Psikologi forensik

Psikologi forensik adalah salah satu cabang dari ilmu psikologi yang berhubungan dengan dampak dari faktor afektif, kognitif, dan perilaku pada individu dengan proses hukum.[1] Hal ini terjadi karena beberapa kekhilafan manusia yang sangat berpengaruh terhadap berbagai aspek dalah penilaian yang bias, ketergantungan pada ingatan yang keliru, stereotip dan keputusan yang dianggap tidak adil.[1] Karena adanya keterkaitan antara psikologi dan hukum, para psikolog sering diminta bantuannya sebagai saksi ahli dan konsultan ruang sidang.[1] Psikologi forensik termasuk bidang khusus yang relatif baru dalam dunia psikologi.
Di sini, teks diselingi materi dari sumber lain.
Lemma CreateUser_frame_invalid now name email (users : gmap Z User) :
  name = "" \/ email = "" -> (CreateUser now name email users).2 = users.
Proof.
  intros H. destruct (CreateUser_invalid now name email users H) as (e & -> & _).
  reflexivity.
Qed.

Lemma dense_fresh (users : gmap Z User) :
  dense users -> users !! (Z.of_nat (size users) + 1) = None.
Proof.
  intros Hd. apply eq_None_not_Some. rewrite (Hd _). lia.
Qed.

Lemma CreateUser_dense now name email (users : gmap Z User) :
  dense users -> dense (CreateUser now name email users).2.
Proof.
  intros Hd.
  destruct (String.eqb_spec name "") as [Hn|Hn];
    [rewrite CreateUser_frame_invalid by tauto; exact Hd|].
  destruct (String.eqb_spec email "") as [He|He];
    [rewrite CreateUser_frame_invalid by tauto; exact Hd|].
  rewrite CreateUser_ok by assumption. cbn [snd]. intros k.
  rewrite map_size_insert_None by (apply dense_fresh, Hd).
  rewrite lookup_insert_is_Some, (Hd k). lia.
Qed.

Lemma reachable_dense (users : gmap Z User) : reachable users -> dense users.
Proof.
  induction 1 as [t1 t2 t3|now id users _ IH|now name email users _ IH].
  - apply NewUserService_dense.
  - now rewrite GetUser_frame.
  - now apply CreateUser_dense.
Qed.

(** C9: on every store the server can hold, [GetUser] leaves the
    store as it is; [CreateUser] with a name and an email adds one
    entry under the unused key [len(users)+1] and keeps every other
    entry; with an empty name or email it returns a permanent error
    and leaves the store as it is. *)
Theorem store_frame (users : gmap Z User) :
  reachable users ->
  (forall now id, (GetUser now id users).2 = users)
  /\ (forall now name email,
        name <> "" -> email <> "" ->
        let newID := Z.of_nat (size users) + 1 in
        let user := mkUser newID name email now in
        CreateUser now name email users = (Some user, None, <[newID := user]> users)
        /\ users !! newID = None
        /\ (CreateUser now name email users).2 !! newID = Some user
        /\ size (CreateUser now name email users).2 = S (size users)
        /\ (forall k u, users !! k = Some u ->
                        (CreateUser now name email users).2 !! k = Some u))
  /\ (forall now name email,
        name = "" \/ email = "" ->
        exists e, CreateUser now name email users = (None, Some e, users)
                  /\ IsPermanent (Some e) = true).
Proof.
  intros Hreach. pose proof (reachable_dense users Hreach) as Hd.
  split; [intros now id; apply GetUser_frame|].
  split; [|intros now name email; apply CreateUser_invalid].
  intros now name email Hn He newID user.
  pose proof (dense_fresh users Hd) as Hfresh. fold newID in Hfresh.
  rewrite CreateUser_ok by assumption. cbn [snd]. fold newID. fold user.
  split; [reflexivity|]. split; [assumption|].
  split; [apply lookup_insert_eq|].
  split; [now apply map_size_insert_None|].
  intros k u Hk. rewrite lookup_insert_ne; [assumption|]. congruence.
Qed.
(** [random.random()]: (a*67108864.0+b)*(1.0/9007199254740992.0) *)
Definition random (s : state) : PyFloat.float * state :=
  let '(y1, s) := genrand_uint32 s in
  let '(y2, s) := genrand_uint32 s in
  let a := Z.shiftr y1 5 in
  let b := Z.shiftr y2 6 in
  (PyFloat.mul
     (PyFloat.add (PyFloat.mul (PyFloat.of_int a) (PyFloat.of_int 67108864))
                  (PyFloat.of_int b))
     (PyFloat.Float 1 (-53)),
   s).

(** [random.uniform(a, b)] for ints [a], [b]: a + (b-a) * self.random() *)
Definition uniform (a b : Z) (s : state) : PyFloat.float * state :=
  let '(r, s) := random s in
  (PyFloat.add (PyFloat.of_int a) (PyFloat.mul (PyFloat.of_int (b - a)) r), s).

End Random.

(** ** Exceptions *)

Inductive exn :=
| IntegrityError (constraint : string)
| OperationalError (message : string)
| OverflowError
| IndexError
| ValueError.

Definition result (A : Type) : Type := (exn + A)%type.

(** ** Literals and string formatting *)

Module PyFloatSyntax.

Import PyFloat.

Fixpoint uint_value (d : Decimal.uint) (acc : Z) : Z :=
  match d with
  | Decimal.Nil => acc
  | Decimal.D0 d => uint_value d (10 * acc)
  | Decimal.D1 d => uint_value d (10 * acc + 1)
  | Decimal.D2 d => uint_value d (10 * acc + 2)
  | Decimal.D3 d => uint_value d (10 * acc + 3)
  | Decimal.D4 d => uint_value d (10 * acc + 4)
  | Decimal.D5 d => uint_value d (10 * acc + 5)
  | Decimal.D6 d => uint_value d (10 * acc + 6)
  | Decimal.D7 d => uint_value d (10 * acc + 7)
  | Decimal.D8 d => uint_value d (10 * acc + 8)
  | Decimal.D9 d => uint_value d (10 * acc + 9)
  end.

(** A float literal [i.f] of the source text: the float nearest to the
    decimal it spells. *)
Definition of_number (n : Number.number) : option float :=
  match n with
  | Number.Decimal (Decimal.Decimal (Decimal.Pos i) f) =>
      Some (literal (uint_value f (uint_value i 0)) (Z.of_nat (Decimal.nb_digits f)))
  | _ => None
  end.

Definition to_number (x : float) : option Number.number := None.

Declare Scope pyfloat_scope.
Delimit Scope pyfloat_scope with pyfloat.
Number Notation float of_number to_number : pyfloat_scope.

End PyFloatSyntax.
Import PyFloatSyntax.

Definition quote : string := String (chr 34) "".
Definition backslash : string := String (chr 92) "".
Definition newline : string := String (chr 10) "".

Fixpoint join (sep : string) (parts : list string) : string :=
  match parts with
  | [] => ""
  | [p] => p
  | p :: rest => p ++ sep ++ join sep rest
  end.

(** A triple-quoted literal, one list item per source line. *)
Definition lines (ls : list string) : string := join newline ls.

Fixpoint repeat_string (n : nat) (s : string) : string :=
  match n with
  | O => ""
  | S n' => s ++ repeat_string n' s
  end.

(** Decimal digits of a non-negative integer, most significant first;
    [fuel] is at least the number of digits. *)
Fixpoint digits (fuel : nat) (n : Z) (acc : string) : string :=
  match fuel with
  | O => acc
  | S fuel' =>
      let acc' := String (chr (48 + n mod 10)) acc in
      if n <? 10 then acc' else digits fuel' (n / 10) acc'
  end.

Definition decimal (n : Z) : string := digits (S (Z.to_nat (Z.log2 n))) n "".

(** [str(n)], also what [f"{n}"] inserts. *)
Definition str (n : Z) : string :=
  if n <? 0 then "-" ++ decimal (- n) else decimal n.

(** [f"{n:04d}"]: zero-padded to four characters, the sign counted. *)
Definition format_04d (n : Z) : string :=
  let d := decimal (Z.abs n) in
  if n <? 0 then "-" ++ repeat_string (3 - String.length d) "0" ++ d
  else repeat_string (4 - String.length d) "0" ++ d.

Definition hex_value (c : ascii) : option Z :=
  let n := code_point c in
  if (48 <=? n) && (n <=? 57) then Some (n - 48)
  else if (97 <=? n) && (n <=? 102) then Some (n - 87)
  else if (65 <=? n) && (n <=? 70) then Some (n - 55)
  else None.

(** [int(s, 16)] on a string of hex digits. *)
Fixpoint int16_from (acc : Z) (s : string) : result Z :=
  match s with
  | EmptyString => inr acc
  | String c s' =>
      match hex_value c with
      | Some d => int16_from (16 * acc + d) s'
      | None => inl ValueError
      end
  end.

Definition int16 (s : string) : result Z :=
  match s with
  | EmptyString => inl ValueError
  | _ => int16_from 0 s
  end.

(** [bytes.fromhex(s)] on an even run of hex digits. *)
Fixpoint fromhex (s : string) : result bytes :=
  match s with
  | EmptyString => inr []
  | String c1 (String c2 s') =>
      match hex_value c1, hex_value c2, fromhex s' with
      | Some h, Some l, inr bs => inr (byte_of_Z (16 * h + l) :: bs)
      | _, _, _ => inl ValueError
      end
  | String _ EmptyString => inl ValueError
  end.

(** ** json.dumps (default separators, ensure_ascii) *)

Module Json.

#[local] Unset Elimination Schemes.

Inductive value :=
| Str (s : string)
| List (items : list value)
| Dict (items : list (string * value)).

#[local] Set Elimination Schemes.

Definition hex2 (n : Z) : string :=
  String (Sha256.hex_digit (Z.shiftr n 4))
    (String (Sha256.hex_digit (Z.land n 15)) "").

Definition escape_char (c : ascii) : string :=
  let n := code_point c in
  if n =? 34 then backslash ++ quote
  else if n =? 92 then backslash ++ backslash
  else if n =? 10 then backslash ++ "n"
  else if n =? 13 then backslash ++ "r"
  else if n =? 9 then backslash ++ "t"
  else if n =? 8 then backslash ++ "b"
  else if n =? 12 then backslash ++ "f"
  else if (n <? 32) || (126 <? n) then backslash ++ "u00" ++ hex2 n
  else String c "".

Fixpoint escape (s : string) : string :=
  match s with
  | EmptyString => ""
  | String c s' => escape_char c ++ escape s'
  end.

Definition dumps_str (s : string) : string := quote ++ escape s ++ quote.

Fixpoint dumps (v : value) : string :=
  match v with
  | Str s => dumps_str s
  | List items =>
      "[" ++ (fix go (l : list value) : string :=
                match l with
                | [] => ""
                | x :: rest =>
                    match rest with
                    | [] => dumps x
                    | _ :: _ => dumps x ++ ", " ++ go rest
                    end
                end) items ++ "]"
  | Dict items =>
      "{" ++ (fix go (l : list (string * value)) : string :=
                match l with
                | [] => ""
                | (k, x) :: rest =>
                    match rest with
                    | [] => dumps_str k ++ ": " ++ dumps x
                    | _ :: _ => dumps_str k ++ ": " ++ dumps x ++ ", " ++ go rest
                    end
                end) items ++ "}"
  end.

(** [d[k]] on a parsed object. *)
Fixpoint get (k : string) (items : list (string * value)) : option value :=
  match items with
  | [] => None
  | (k', v) :: rest => if String.eqb k k' then Some v else get k rest
  end.

End Json.

(** ** datetime

    An aware UTC [datetime] is the number of microseconds since
    1970-01-01T00:00:00+00:00. *)

Module Datetime.

Definition t := Z.

Definition two (n : Z) : string :=
  String (chr (48 + n / 10 mod 10)) (String (chr (48 + n mod 10)) "").

(** Year, month and day of a day count from 1970-01-01 (proleptic
    Gregorian calendar). *)
Definition civil (days : Z) : Z * Z * Z :=
  let z := days + 719468 in
  let era := z / 146097 in
  let doe := z - era * 146097 in
  let yoe := (doe - doe / 1460 + doe / 36524 - doe / 146096) / 365 in
  let doy := doe - (365 * yoe + yoe / 4 - yoe / 100) in
  let mp := (5 * doy + 2) / 153 in
  let d := doy - (153 * mp + 2) / 5 + 1 in
  let m := if mp <? 10 then mp + 3 else mp - 9 in
  let y := yoe + era * 400 + (if m <=? 2 then 1 else 0) in
  (y, m, d).

(** [dt.isoformat()]: the fraction is left out when it is zero. *)
Definition isoformat (dt : t) : string :=
  let us := dt mod 1000000 in
  let secs := dt / 1000000 in
  let sod := secs mod 86400 in
  let '(y, m, d) := civil (secs / 86400) in
  two (y / 100) ++ two y ++ "-" ++ two m ++ "-" ++ two d ++ "T" ++
  two (sod / 3600) ++ ":" ++ two (sod / 60 mod 60) ++ ":" ++ two (sod mod 60) ++
  (if us =? 0 then "" else "." ++ two (us / 10000) ++ two (us / 100) ++ two us) ++
  "+00:00".

(** [dt.timestamp()]: the microsecond count divided by 10**6, as a
    float. *)
Definition timestamp (dt : t) : PyFloat.float := PyFloat.of_ratio dt 1000000.

End Datetime.

(** [int(x)] for a float: truncation toward zero. *)
Definition int_of_float (x : PyFloat.float) : Z :=
  if 0 <=? PyFloat.expo x then PyFloat.mant x * 2 ^ PyFloat.expo x
  else Z.quot (PyFloat.mant x) (2 ^ (- PyFloat.expo x)).

(** ** struct.pack with format 'f' (native order of a little-endian
    machine) *)

Fixpoint le_bytes (n : nat) (x : Z) : bytes :=
  match n with
  | O => []
  | S n' => byte_of_Z x :: le_bytes n' (Z.shiftr x 8)
  end.

Definition pack_f (x : PyFloat.float) : result bytes :=
  match PyFloat.to_binary32 x with
  | Some bits => inr (le_bytes 4 bits)
  | None => inl OverflowError
  end.

(** [struct.pack('f' * n, *xs)] *)
Fixpoint struct_pack_f (xs : list PyFloat.float) : result bytes :=
  match xs with
  | [] => inr []
  | x :: xs' =>
      match pack_f x, struct_pack_f xs' with
      | inr b, inr bs => inr (b ++ bs)%list
      | inl e, _ => inl e
      | _, inl e => inl e
      end
  end.

(** ** The module-level data *)

(** An item of [PAGES]: a dict with these four keys. *)
Module Page.
Record t := Make {
  page_no : Z;
  title : string;
  full_text : string;
  entities : list (string * string * string)
}.
End Page.
(** Updating every entry of a map in a loop. *)
Lemma foldM_insert_Ok {V} (g : V → result V) (l : list (Z * V)) (acc m' : gmap Z V) :
  NoDup l.*1 →
  Py.foldM (λ (nodes : gmap Z V) (kf : Z * V),
      fw' ← g kf.2; Ok (<[kf.1 := fw']> nodes)) l acc = Ok m' →
  (∀ k v, (k, v) ∈ l → ∃ v', g v = Ok v' ∧ m' !! k = Some v')
  ∧ (∀ k, k ∉ l.*1 → m' !! k = acc !! k).
Proof.
  revert acc. induction l as [|[k0 v0] l IH]; intros acc Hnd; simpl.
  - intros [= <-]. split; [|done]. intros k v Hin. by apply elem_of_nil in Hin.
  - apply NoDup_cons in Hnd as [Hk0 Hnd].
    intros Hfold. apply bind_Ok in Hfold as (acc1 & Hg & Hfold).
    apply bind_Ok in Hg as (v0' & Hg & [= <-]).
    destruct (IH _ Hnd Hfold) as [IH1 IH2]. split.
    + intros k v Hin. apply elem_of_cons in Hin as [[= -> ->]|Hin]; [|by eauto].
      exists v0'. split; [done|]. by rewrite IH2, lookup_insert_eq.
    + intros k Hk. apply not_elem_of_cons in Hk as [Hne Hk].
      by rewrite IH2, lookup_insert_ne.
Qed.

Lemma foldM_insert_total {V} (g : V → result V) (l : list (Z * V)) (acc : gmap Z V) :
  (∀ k v, (k, v) ∈ l → is_Ok (g v)) →
  ∃ m', Py.foldM (λ (nodes : gmap Z V) (kf : Z * V),
      fw' ← g kf.2; Ok (<[kf.1 := fw']> nodes)) l acc = Ok m'.
Proof.
  revert acc. induction l as [|[k0 v0] l IH]; intros acc Hall; simpl; [by eauto|].
  destruct (proj1 (is_Ok_true (g v0))) as [v0' Hv0]; [apply (Hall k0); by left|].
  rewrite Hv0. simpl. apply IH. intros k v Hin. apply (Hall k). by right.
Qed.

(** [for_each_fw] replaces each node, under its key, by its image. *)
Lemma for_each_fw_Ok (g : Firework → result Firework) (wf wf' : Workflow) :
  for_each_fw g wf = Ok wf' →
  links wf' = links wf
  ∧ ∀ k, match id_fw wf !! k with
         | Some fw => ∃ fw', g fw = Ok fw' ∧ id_fw wf' !! k = Some fw'
         | None => id_fw wf' !! k = None
         end.
Proof.
  unfold for_each_fw. intros Hf. apply bind_Ok in Hf as (m' & Hfold & [= <-]).
  apply foldM_insert_Ok in Hfold as [H1 H2]; [|apply NoDup_fst_map_to_list].
  split; [done|]. intros k. simpl.
  destruct (id_fw wf !! k) as [fw|] eqn:Hk.
  - apply H1. by apply elem_of_map_to_list.
  - rewrite H2, Hk; [done|]. intros Hin. apply list_elem_of_fmap in Hin as ([k' v] & -> & Hin).
    apply elem_of_map_to_list in Hin. simpl in Hk. congruence.
Qed.

Lemma for_each_fw_total (g : Firework → result Firework) (wf : Workflow) :
  (∀ k fw, id_fw wf !! k = Some fw → is_Ok (g fw)) →
  ∃ wf', for_each_fw g wf = Ok wf'.
Proof.
  intros Hall. unfold for_each_fw.
  destruct (foldM_insert_total g (map_to_list (id_fw wf)) (id_fw wf)) as [m' Hm'].
  { intros k v Hin. apply (Hall k). by apply elem_of_map_to_list. }
  rewrite Hm'. by eauto.
Qed.

(** Adding the nodes of a well-formed fragment with fresh identifiers. *)
Lemma append_nodes (new_wf : Workflow) (l : list (Z * Firework)) (acc : Workflow) :
  (∀ k fw, (k, fw) ∈ l → fw_id fw = k ∧ k < 0 ∧ is_Some (links new_wf !! k)) →
  NoDup l.*1 →
  ∃ w, Py.foldM (λ (w : Workflow) (new_fw : Firework),
      if bool_decide (0 ≤ fw_id new_fw) then Raise ValueError else
      children ←
        (if bool_decide (fw_id new_fw ∈ leaf_fw_ids new_wf) then Ok []
         else match links new_wf !! fw_id new_fw with
              | Some c => Ok c
              | None => Raise KeyError
              end);
      Ok (mkWorkflow (<[fw_id new_fw := new_fw]> (id_fw w))
                     (<[fw_id new_fw := children]> (links w))))
    l.*2 acc = Ok w
    ∧ (∀ k, id_fw w !! k =
            match (list_to_map l : gmap Z Firework) !! k with
            | Some fw => Some fw
            | None => id_fw acc !! k
            end)
    ∧ (∀ k, links w !! k =
            match (list_to_map l : gmap Z Firework) !! k with
            | Some _ => links new_wf !! k
            | None => links acc !! k
            end).
Proof.
  revert acc. induction l as [|[k0 fw0] l IH]; intros acc Hall Hnd.
  - exists acc. by split.
  - rewrite fmap_cons in Hnd. apply NoDup_cons in Hnd as [Hk0 Hnd].
    rewrite fmap_cons. cbn [Py.foldM fst snd] in *.
    destruct (Hall k0 fw0) as (Hid & Hneg & [c Hc]); [by left|].
    rewrite bool_decide_false by lia.
    assert (Hch : (if bool_decide (fw_id fw0 ∈ leaf_fw_ids new_wf) then Ok []
                   else match links new_wf !! fw_id fw0 with
                        | Some c => Ok c
                        | None => Raise KeyError
                        end) = Ok c).
    { rewrite Hid. case_bool_decide as Hleaf; [|by rewrite Hc].
      apply elem_of_leaf_fw_ids in Hleaf. congruence. }
    rewrite Hch. cbn [mbind result_bind]. rewrite Hid.
    destruct (IH (mkWorkflow (<[k0 := fw0]> (id_fw acc)) (<[k0 := c]> (links acc))))
      as (w & Hw & Hn & Hl); [by intros; apply Hall; right|done|].
    exists w. split; [done|].
    assert (Hnone : (list_to_map l : gmap Z Firework) !! k0 = None)
      by (apply not_elem_of_list_to_map_1; exact Hk0).
    split; intros k; [rewrite Hn|rewrite Hl]; cbn [list_to_map foldr id_fw links];
      (destruct (decide (k = k0)) as [->|Hne];
       [rewrite Hnone, !lookup_insert_eq|rewrite !lookup_insert_ne by done]); done.
Qed.

(** Appended below no parent, a fragment is added as it is. *)
Lemma append_wf_no_parent (self new_wf : Workflow) :
  well_formed new_wf → fresh new_wf →
  append_wf self new_wf [] =
    Ok (mkWorkflow (id_fw new_wf ∪ id_fw self) (links new_wf ∪ links self)).
Proof.
  intros [Hkey Hdom] Hfresh. unfold append_wf, fws.
  destruct (append_nodes new_wf (map_to_list (id_fw new_wf)) self) as (w & Hw & Hn & Hl).
  { intros k fw Hin. apply elem_of_map_to_list in Hin.
    split; [by apply Hkey|]. split; [by apply Hfresh|].
    apply elem_of_dom. rewrite Hdom. by apply elem_of_dom. }
  { apply NoDup_fst_map_to_list. }
  rewrite Hw. simpl. f_equal. destruct w as [n l]. simpl in *. f_equal.
  - apply map_eq. intros k. rewrite Hn, list_to_map_to_list, lookup_union.
    by destruct (id_fw new_wf !! k), (id_fw self !! k).
  - apply map_eq. intros k. rewrite Hl, list_to_map_to_list, lookup_union.
    destruct (id_fw new_wf !! k) eqn:Hk.
    + assert (is_Some (links new_wf !! k)) as [c ->].
      { apply elem_of_dom. rewrite Hdom. by apply elem_of_dom. }
      by destruct (links self !! k).
    + assert (links new_wf !! k = None) as ->.
      { apply not_elem_of_dom. rewrite Hdom. by apply not_elem_of_dom. }
      by destruct (links self !! k).
Qed.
Bahkan, psikologi forensik secara resmi diakui sebagai bidang khusus oleh American Psychological Association (APA) pada tahun 2001. Meskipun tergolong baru, bidang ini memiliki akar perkembangan yang sangat kuat berasal dari Wilhelm Wundt yang merupakan pendiri laboratorium psikologi pertama di Kota Leipzig, Jerman.[2] Aspek yang paling penting dari psikologi forensik adalah kemampuan melakukan tes di pengadilan,menyediakan informasi kepada personel legal sehingga dapat dimengerti, reformulasi penemuan psikologi ke dalam bahasa legal dalam pengadilan .[3] Maka dari itu, ahli psikologi forensik harus dapat menerjemahkan informasi psikologis ke dalam kerangka legal.[4]

Ilmu forensik

sunting

Forensik berasal dari bahasa Yunani Forensis yang berarti debat atau perdebatan. Dalam kelompok ilmu-ilmu forensik ini dikenal antara lain ilmu fisika forensik, ilmu kimia forensik, ilmu psikologi forensik, ilmu kedokteran forensik, ilmu toksikologi forensik, komputer forensik, ilmu balistik forensik, ilmu metalurgi forensik dan sebagainya.[5]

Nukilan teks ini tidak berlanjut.